■ **Work task**: For the entries below, work out how many lines include the string "length", then write only that number.

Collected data
Start of Block

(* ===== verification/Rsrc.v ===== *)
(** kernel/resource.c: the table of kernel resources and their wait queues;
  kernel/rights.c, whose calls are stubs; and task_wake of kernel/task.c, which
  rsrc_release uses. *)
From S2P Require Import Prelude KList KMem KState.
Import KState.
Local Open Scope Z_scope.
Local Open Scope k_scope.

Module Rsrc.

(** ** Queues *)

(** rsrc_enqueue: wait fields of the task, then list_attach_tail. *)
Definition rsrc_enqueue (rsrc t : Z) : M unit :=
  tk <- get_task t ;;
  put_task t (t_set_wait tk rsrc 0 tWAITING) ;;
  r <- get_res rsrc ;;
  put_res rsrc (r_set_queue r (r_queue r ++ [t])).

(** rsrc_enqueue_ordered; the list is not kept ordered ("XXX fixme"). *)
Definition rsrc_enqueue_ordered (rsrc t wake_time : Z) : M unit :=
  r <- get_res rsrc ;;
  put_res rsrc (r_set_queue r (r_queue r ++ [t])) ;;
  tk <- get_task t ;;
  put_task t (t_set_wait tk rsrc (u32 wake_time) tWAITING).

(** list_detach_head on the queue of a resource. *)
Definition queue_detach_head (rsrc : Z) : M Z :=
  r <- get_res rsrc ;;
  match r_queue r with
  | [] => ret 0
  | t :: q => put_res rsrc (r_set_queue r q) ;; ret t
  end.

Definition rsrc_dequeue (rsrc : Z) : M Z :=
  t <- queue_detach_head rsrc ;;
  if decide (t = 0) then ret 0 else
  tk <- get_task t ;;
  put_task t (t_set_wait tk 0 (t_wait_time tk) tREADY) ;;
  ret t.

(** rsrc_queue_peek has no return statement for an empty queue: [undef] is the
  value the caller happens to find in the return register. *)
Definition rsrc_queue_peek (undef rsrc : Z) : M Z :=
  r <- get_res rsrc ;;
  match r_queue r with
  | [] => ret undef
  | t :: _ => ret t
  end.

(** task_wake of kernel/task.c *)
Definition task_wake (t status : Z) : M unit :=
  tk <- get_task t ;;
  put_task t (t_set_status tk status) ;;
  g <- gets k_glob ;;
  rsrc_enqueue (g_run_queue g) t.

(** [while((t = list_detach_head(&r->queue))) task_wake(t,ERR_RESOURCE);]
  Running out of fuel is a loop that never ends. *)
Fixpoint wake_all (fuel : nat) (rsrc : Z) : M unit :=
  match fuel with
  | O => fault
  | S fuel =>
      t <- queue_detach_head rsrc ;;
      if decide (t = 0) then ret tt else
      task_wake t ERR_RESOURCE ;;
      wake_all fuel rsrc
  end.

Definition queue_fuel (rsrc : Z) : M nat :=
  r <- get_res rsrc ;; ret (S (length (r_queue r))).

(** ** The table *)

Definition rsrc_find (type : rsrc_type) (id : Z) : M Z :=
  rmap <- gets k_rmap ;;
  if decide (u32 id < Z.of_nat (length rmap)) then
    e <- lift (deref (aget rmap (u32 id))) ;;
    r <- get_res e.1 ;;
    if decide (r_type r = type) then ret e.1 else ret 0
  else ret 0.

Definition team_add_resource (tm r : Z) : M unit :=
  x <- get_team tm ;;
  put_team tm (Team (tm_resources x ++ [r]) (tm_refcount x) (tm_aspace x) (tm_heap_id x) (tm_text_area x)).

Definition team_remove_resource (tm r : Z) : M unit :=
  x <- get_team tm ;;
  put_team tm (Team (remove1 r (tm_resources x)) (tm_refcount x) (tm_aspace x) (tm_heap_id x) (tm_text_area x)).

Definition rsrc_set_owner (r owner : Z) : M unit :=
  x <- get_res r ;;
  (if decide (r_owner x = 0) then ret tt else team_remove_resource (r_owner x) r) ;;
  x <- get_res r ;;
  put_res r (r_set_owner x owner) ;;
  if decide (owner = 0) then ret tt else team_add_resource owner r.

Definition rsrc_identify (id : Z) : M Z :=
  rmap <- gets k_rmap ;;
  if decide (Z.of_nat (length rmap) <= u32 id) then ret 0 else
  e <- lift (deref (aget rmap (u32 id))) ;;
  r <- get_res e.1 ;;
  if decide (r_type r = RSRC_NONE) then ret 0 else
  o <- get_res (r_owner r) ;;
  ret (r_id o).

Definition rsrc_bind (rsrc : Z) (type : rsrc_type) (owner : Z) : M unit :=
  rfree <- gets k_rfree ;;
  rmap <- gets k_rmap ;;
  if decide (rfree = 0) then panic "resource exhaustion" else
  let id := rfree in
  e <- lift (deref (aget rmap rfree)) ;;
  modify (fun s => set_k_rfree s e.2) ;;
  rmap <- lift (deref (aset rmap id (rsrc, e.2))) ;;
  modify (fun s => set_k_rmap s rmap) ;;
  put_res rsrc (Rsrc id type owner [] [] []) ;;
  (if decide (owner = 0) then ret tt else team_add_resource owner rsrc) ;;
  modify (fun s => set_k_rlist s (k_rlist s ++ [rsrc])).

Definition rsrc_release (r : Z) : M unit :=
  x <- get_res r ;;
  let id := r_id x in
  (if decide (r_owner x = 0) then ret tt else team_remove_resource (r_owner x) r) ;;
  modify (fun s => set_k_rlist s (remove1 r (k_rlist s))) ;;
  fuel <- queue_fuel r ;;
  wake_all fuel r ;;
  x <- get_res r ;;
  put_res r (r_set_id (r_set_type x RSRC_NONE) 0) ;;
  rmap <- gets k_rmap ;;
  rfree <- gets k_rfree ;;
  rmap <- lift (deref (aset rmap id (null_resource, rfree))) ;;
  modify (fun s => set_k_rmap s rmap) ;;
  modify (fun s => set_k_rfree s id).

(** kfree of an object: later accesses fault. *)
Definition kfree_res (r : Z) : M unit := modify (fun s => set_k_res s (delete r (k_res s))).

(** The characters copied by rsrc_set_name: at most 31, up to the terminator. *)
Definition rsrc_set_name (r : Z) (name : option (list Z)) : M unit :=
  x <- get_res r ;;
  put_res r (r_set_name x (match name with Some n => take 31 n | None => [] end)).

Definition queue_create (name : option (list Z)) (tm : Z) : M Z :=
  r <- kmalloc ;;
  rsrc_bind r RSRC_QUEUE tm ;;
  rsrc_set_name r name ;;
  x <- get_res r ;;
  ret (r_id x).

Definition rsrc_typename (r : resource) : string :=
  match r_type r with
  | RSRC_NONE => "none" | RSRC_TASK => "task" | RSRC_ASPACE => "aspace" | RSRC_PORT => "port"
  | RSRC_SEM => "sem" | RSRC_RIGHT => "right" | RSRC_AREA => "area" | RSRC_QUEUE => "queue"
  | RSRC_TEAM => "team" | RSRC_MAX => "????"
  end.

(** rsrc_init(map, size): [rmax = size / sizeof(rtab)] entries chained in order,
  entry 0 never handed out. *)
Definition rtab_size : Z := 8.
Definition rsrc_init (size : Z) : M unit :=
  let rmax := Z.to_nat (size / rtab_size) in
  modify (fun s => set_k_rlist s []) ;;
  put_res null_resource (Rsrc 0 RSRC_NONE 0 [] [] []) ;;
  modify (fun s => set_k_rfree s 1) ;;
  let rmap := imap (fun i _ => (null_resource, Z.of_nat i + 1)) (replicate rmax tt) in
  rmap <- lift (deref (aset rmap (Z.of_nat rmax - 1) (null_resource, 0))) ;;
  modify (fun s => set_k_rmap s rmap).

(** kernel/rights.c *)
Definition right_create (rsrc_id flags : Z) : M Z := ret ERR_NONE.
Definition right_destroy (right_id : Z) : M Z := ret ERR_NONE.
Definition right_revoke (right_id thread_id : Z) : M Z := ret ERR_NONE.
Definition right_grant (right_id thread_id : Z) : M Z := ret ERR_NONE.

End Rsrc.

End of Block

■ **Output for this task**: 3